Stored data
(* ===== verification/Contours.v ===== *)
(** The blob extractor: [src/converted.py] line 74
    ([cv2.findContours(FrameThresh.copy(), cv2.RETR_EXTERNAL,
    cv2.CHAIN_APPROX_SIMPLE)]), line 87 ([cv2.contourArea]), line 95
    ([cv2.boundingRect]) and lines 101-102 (the centre of the box).

    A contour is OpenCV's list of integer [Point(x, y)].  [contourArea]
    is the shoelace formula of [imgproc/shapedescr.cpp], kept as twice
    the area so that it stays in [Z] (the double result is exactly half
    of it).  [boundingRect] is [pointSetBoundingRect] on integer points.
    [findContours] is the interface [ContourFinder]: its laws say that
    every contour is a non-empty list of foreground pixels of the mask. *)

From Stdlib Require Import ZArith List Lia Bool.
From S2P Require Import Prelude Image.
Import ListNotations.
Open Scope Z_scope.
Open Scope oc_scope.

(** [Point(x, y)]: column, then row. *)
Definition point := (Z * Z)%type.

Definition contour := list point.

(** The sum [a00] of [contourArea]: [prev] starts at the last point. *)
Fixpoint shoelace (prev : point) (pts : list point) : Z :=
  match pts with
  | [] => 0
  | p :: ps => (fst prev * snd p - snd prev * fst p) + shoelace p ps
  end.

(** Twice [cv2.contourArea(contour)] (not oriented: the absolute value);
    an empty contour has area 0. *)
Definition contour_area_x2 (c : contour) : Z :=
  match c with
  | [] => 0
  | _ => Z.abs (shoelace (last c (0, 0)) c)
  end.

(** [(x, y, w, h)] of [cv2.boundingRect]. *)
Record bbox := mk_bbox { box_x : Z; box_y : Z; box_w : Z; box_h : Z }.

(** [pointSetBoundingRect]: running minimum and maximum of the
    coordinates from the first point; [Rect()] for no point. *)
Definition boundingRect (c : contour) : bbox :=
  match c with
  | [] => mk_bbox 0 0 0 0
  | p :: ps =>
      let xmin := fold_left Z.min (map fst ps) (fst p) in
      let xmax := fold_left Z.max (map fst ps) (fst p) in
      let ymin := fold_left Z.min (map snd ps) (snd p) in
      let ymax := fold_left Z.max (map snd ps) (snd p) in
      mk_bbox xmin ymin (xmax - xmin + 1) (ymax - ymin + 1)
  end.

(** Lines 101-102: [CenterXCoord = (x + x + w) / 2],
    [CenterYCoord = (y + y + h) / 2], integer division. *)
Definition CenterXCoord (b : bbox) : Z := (box_x b + box_x b + box_w b) // 2.
Definition CenterYCoord (b : bbox) : Z := (box_y b + box_y b + box_h b) // 2.

(** What the script needs of [cv2.findContours]: every point of every
    external contour is a foreground (non-zero) pixel of the mask, and no
    contour is empty. *)
Class ContourFinder := {
  findContours : gray_image -> list contour;
  findContours_fg : forall m c p,
    In c (findContours m) -> In p c -> px_get m (snd p) (fst p) <> 0;
  findContours_nonempty : forall m c, In c (findContours m) -> c <> []
}.

(** ** A contour finder to evaluate the examples

    Not declared as an instance: the theorems quantify over every
    [ContourFinder], and the witnesses name this one explicitly. *)

(** Every foreground pixel as a one-point contour.  It satisfies the laws
    of [ContourFinder]; it is used only to run the witnesses, OpenCV's
    border following being an interface here. *)
Definition pixel_contours (m : gray_image) : list contour :=
  flat_map (fun y =>
    flat_map (fun x => if px_get m y x =? 0 then [] else [[(x, y)]])
             (zrange 0 (length (nth (Z.to_nat y) m []))))
    (zrange 0 (length m)).

Definition pixel_contour_finder : ContourFinder.
Proof.
  assert (Hin : forall m c, In c (pixel_contours m) -> exists x y, c = [(x, y)] /\ px_get m y x <> 0).
  { unfold pixel_contours. intros m c Hc.
    apply in_flat_map in Hc as [y [_ Hc]]. apply in_flat_map in Hc as [x [_ Hc]].
    destruct (px_get m y x =? 0) eqn:E; [contradiction|]. zbool.
    destruct Hc as [<-|[]]. eauto. }
  refine {| findContours := pixel_contours |}.
  - intros m c p Hc Hp. apply Hin in Hc as [x [y [-> Hxy]]].
    destruct Hp as [<-|[]]. exact Hxy.
  - intros m c Hc. apply Hin in Hc as [x [y [-> _]]]. discriminate.
Defined.

(** ** Lemmas *)

(** Every point of a contour lies in its bounding box, whose sides are
    at least one pixel long. *)
Lemma boundingRect_contains (c : contour) (p : point) :
  In p c ->
  let b := boundingRect c in
  1 <= box_w b /\ 1 <= box_h b /\
  box_x b <= fst p <= box_x b + box_w b - 1 /\
  box_y b <= snd p <= box_y b + box_h b - 1.
Proof.
  destruct c as [|q ps]; [contradiction|]. simpl.
  destruct (fold_min_le (map fst ps) (fst q)) as [Hx1 Hx2].
  destruct (fold_max_left_ge (map fst ps) (fst q)) as [Hx3 Hx4].
  destruct (fold_min_le (map snd ps) (snd q)) as [Hy1 Hy2].
  destruct (fold_max_left_ge (map snd ps) (snd q)) as [Hy3 Hy4].
  intros [<-|Hp].
  - lia.
  - pose proof (Hx2 _ (in_map fst _ _ Hp)). pose proof (Hx4 _ (in_map fst _ _ Hp)).
    pose proof (Hy2 _ (in_map snd _ _ Hp)). pose proof (Hy4 _ (in_map snd _ _ Hp)). lia.
Qed.

Lemma boundingRect_pos (c : contour) :
  c <> [] -> 1 <= box_w (boundingRect c) /\ 1 <= box_h (boundingRect c).
Proof.
  destruct c as [|p ps]; [congruence|]. intros _.
  destruct (boundingRect_contains (p :: ps) p (or_introl eq_refl)); tauto.
Qed.

(** The centre of a box with a positive side lies in the box. *)
Lemma center_in_side (a len : Z) : 1 <= len -> a <= (a + a + len) // 2 <= a + len - 1.
Proof. intros H. split; [apply Z.div_le_lower_bound | apply Z.lt_succ_r, Z.div_lt_upper_bound]; lia. Qed.

#[export] Hint Resolve center_in_side : oc.

(** The sides of the bounding box are coordinates of points of the contour. *)
Lemma boundingRect_edges (c : contour) :
  c <> [] ->
  let b := boundingRect c in
  (exists p, In p c /\ fst p = box_x b) /\
  (exists p, In p c /\ fst p = box_x b + box_w b - 1) /\
  (exists p, In p c /\ snd p = box_y b) /\
  (exists p, In p c /\ snd p = box_y b + box_h b - 1).
Proof.
  destruct c as [|q ps]; [congruence|]. intros _. simpl.
  assert (Hsel : forall (f : point -> Z) (v v' : Z), v = f q \/ In v (map f ps) -> v' = v ->
            exists p, (q = p \/ In p ps) /\ f p = v').
  { intros f v v' [->|Hv] ->; [eauto|]. apply in_map_iff in Hv as [p [<- Hp]]. eauto. }
  repeat split.
  - apply (Hsel fst (fold_left Z.min (map fst ps) (fst q))); [apply fold_min_In | lia].
  - apply (Hsel fst (fold_left Z.max (map fst ps) (fst q))); [apply fold_max_left_In | lia].
  - apply (Hsel snd (fold_left Z.min (map snd ps) (snd q))); [apply fold_min_In | lia].
  - apply (Hsel snd (fold_left Z.max (map snd ps) (snd q))); [apply fold_max_left_In | lia].
Qed.

(** A non-zero pixel of a rectangular frame lies inside the frame. *)
Lemma px_get_nonzero_in {w : nat} (m : gray_image) (y x : Z) :
  rect w m -> px_get m y x <> 0 -> 0 <= y < np_size0 m /\ 0 <= x < Z.of_nat w.
Proof.
  intros Hr Hnz.
  destruct (Z_le_gt_dec 0 y), (Z_lt_ge_dec y (np_size0 m)),
    (Z_le_gt_dec 0 x), (Z_lt_ge_dec x (Z.of_nat w));
    try (split; lia); exfalso; apply Hnz; apply (px_get_out _ _ _ Hr); lia.
Qed.


(** ** Theorems *)

(** The four-corner contour of a solid [(w+1) x (h+1)] rectangle: its
    box is the rectangle and twice its area is [2 * w * h]. *)
Lemma rectangle_boundingRect (x y w h : Z) :
  0 <= w -> 0 <= h ->
  boundingRect [(x, y); (x, y + h); (x + w, y + h); (x + w, y)] = mk_bbox x y (w + 1) (h + 1).
Proof. intros Hw Hh. unfold boundingRect. cbn [map fst snd fold_left]. f_equal; lia. Qed.

Lemma rectangle_area_x2 (x y w h : Z) :
  0 <= w -> 0 <= h ->
  contour_area_x2 [(x, y); (x, y + h); (x + w, y + h); (x + w, y)] = 2 * w * h.
Proof.
  intros Hw Hh. unfold contour_area_x2. cbn [last shoelace fst snd].
  match goal with |- Z.abs ?e = _ => replace e with (- (2 * w * h)) by ring end.
  rewrite Z.abs_opp. apply Z.abs_eq. nia.
Qed.

(** C18: the centre of every contour found in a rectangular mask is a
    pixel of the frame, so the row tested against the lines is a row of
    the frame. *)
Theorem contour_centre_in_frame `{ContourFinder} (w : nat) (m : gray_image) (c : contour) :
  rect w m -> In c (findContours m) ->
  let b := boundingRect c in
  0 <= CenterYCoord b < np_size0 m /\ 0 <= CenterXCoord b < Z.of_nat w.
Proof.
  intros Hr Hc. pose proof (findContours_nonempty m c Hc) as Hne.
  destruct (boundingRect_pos c Hne) as [Hw Hh]. cbv zeta.
  destruct (boundingRect_edges c Hne) as [[p1 [I1 E1]] [[p2 [I2 E2]] [[p3 [I3 E3]] [p4 [I4 E4]]]]].
  pose proof (px_get_nonzero_in m _ _ Hr (findContours_fg m c p1 Hc I1)).
  pose proof (px_get_nonzero_in m _ _ Hr (findContours_fg m c p2 Hc I2)).
  pose proof (px_get_nonzero_in m _ _ Hr (findContours_fg m c p3 Hc I3)).
  pose proof (px_get_nonzero_in m _ _ Hr (findContours_fg m c p4 Hc I4)).
  unfold CenterYCoord, CenterXCoord.
  pose proof (center_in_side (box_x (boundingRect c)) _ Hw).
  pose proof (center_in_side (box_y (boundingRect c)) _ Hh). lia.
Qed.

Lemma contour_centre_in_frame_witness :
  rect 2 [[0; 255]; [255; 255]] /\
  In [(1, 0)] (@findContours pixel_contour_finder [[0; 255]; [255; 255]]) /\
  0 <= CenterYCoord (boundingRect [(1, 0)]) < np_size0 [[0; 255]; [255; 255]] /\
  0 <= CenterXCoord (boundingRect [(1, 0)]) < Z.of_nat 2.
Proof.
  assert (Hr : rect 2 [[0; 255]; [255; 255]]) by (repeat constructor).
  assert (Hc : In [(1, 0)] (@findContours pixel_contour_finder [[0; 255]; [255; 255]]))
    by (simpl; auto).
  split; [exact Hr|]. split; [exact Hc|].
  exact (@contour_centre_in_frame pixel_contour_finder 2 _ _ Hr Hc).
Defined.

(** C19: the four corners [CHAIN_APPROX_SIMPLE] keeps of a solid
    rectangular blob of [(w+1) x (h+1)] pixels: the contour area is
    [w * h] (twice it is [2 * w * h]), the bounding box is the blob, and
    the centre is [(x + (w+1)/2, y + (h+1)/2)] rounded down. *)
Theorem rectangle_contour (x y w h : Z) :
  0 <= w -> 0 <= h ->
  let c := [(x, y); (x, y + h); (x + w, y + h); (x + w, y)] in
  contour_area_x2 c = 2 * w * h /\
  boundingRect c = mk_bbox x y (w + 1) (h + 1) /\
  CenterXCoord (boundingRect c) = x + (w + 1) // 2 /\
  CenterYCoord (boundingRect c) = y + (h + 1) // 2.
Proof.
  intros Hw Hh. cbv zeta. rewrite rectangle_area_x2, rectangle_boundingRect by assumption.
  split; [reflexivity|]. split; [reflexivity|].
  unfold CenterXCoord, CenterYCoord. cbn [box_x box_y box_w box_h].
  split; Z.div_mod_to_equations; lia.
Qed.

Lemma rectangle_contour_witness :
  (0 <= 599 /\ 0 <= 5) /\
  contour_area_x2 [(0, 0); (0, 0 + 5); (0 + 599, 0 + 5); (0 + 599, 0)] = 2 * 599 * 5 /\
  boundingRect [(0, 0); (0, 0 + 5); (0 + 599, 0 + 5); (0 + 599, 0)] = mk_bbox 0 0 (599 + 1) (5 + 1) /\
  CenterXCoord (boundingRect [(0, 0); (0, 0 + 5); (0 + 599, 0 + 5); (0 + 599, 0)]) = 0 + (599 + 1) // 2 /\
  CenterYCoord (boundingRect [(0, 0); (0, 0 + 5); (0 + 599, 0 + 5); (0 + 599, 0)]) = 0 + (5 + 1) // 2.
Proof. split; [lia | apply (rectangle_contour 0 0 599 5); lia]. Defined.

(** An all-zero mask has no contour. *)
Lemma findContours_zero `{ContourFinder} (m : gray_image) :
  (forall y x, px_get m y x = 0) -> findContours m = [].
Proof.
  intros Hz. destruct (findContours m) as [|c cs] eqn:E; [reflexivity|].
  assert (Hc : In c (findContours m)) by (rewrite E; left; reflexivity).
  destruct c as [|p ps] eqn:Ec; [exfalso; exact (findContours_nonempty m _ Hc eq_refl)|].
  exfalso. apply (findContours_fg m _ p Hc (or_introl eq_refl)). apply Hz.
Qed.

▶ _Instructions to follow_
Please copy, word for word, every line from the first line of the records through the line containing "[findContours] is the", with both of those lines included and nothing else.

▶ _Answer box_
(* ===== verification/Contours.v ===== *)
(** The blob extractor: [src/converted.py] line 74
    ([cv2.findContours(FrameThresh.copy(), cv2.RETR_EXTERNAL,
    cv2.CHAIN_APPROX_SIMPLE)]), line 87 ([cv2.contourArea]), line 95
    ([cv2.boundingRect]) and lines 101-102 (the centre of the box).

    A contour is OpenCV's list of integer [Point(x, y)].  [contourArea]
    is the shoelace formula of [imgproc/shapedescr.cpp], kept as twice
    the area so that it stays in [Z] (the double result is exactly half
    of it).  [boundingRect] is [pointSetBoundingRect] on integer points.
    [findContours] is the interface [ContourFinder]: its laws say that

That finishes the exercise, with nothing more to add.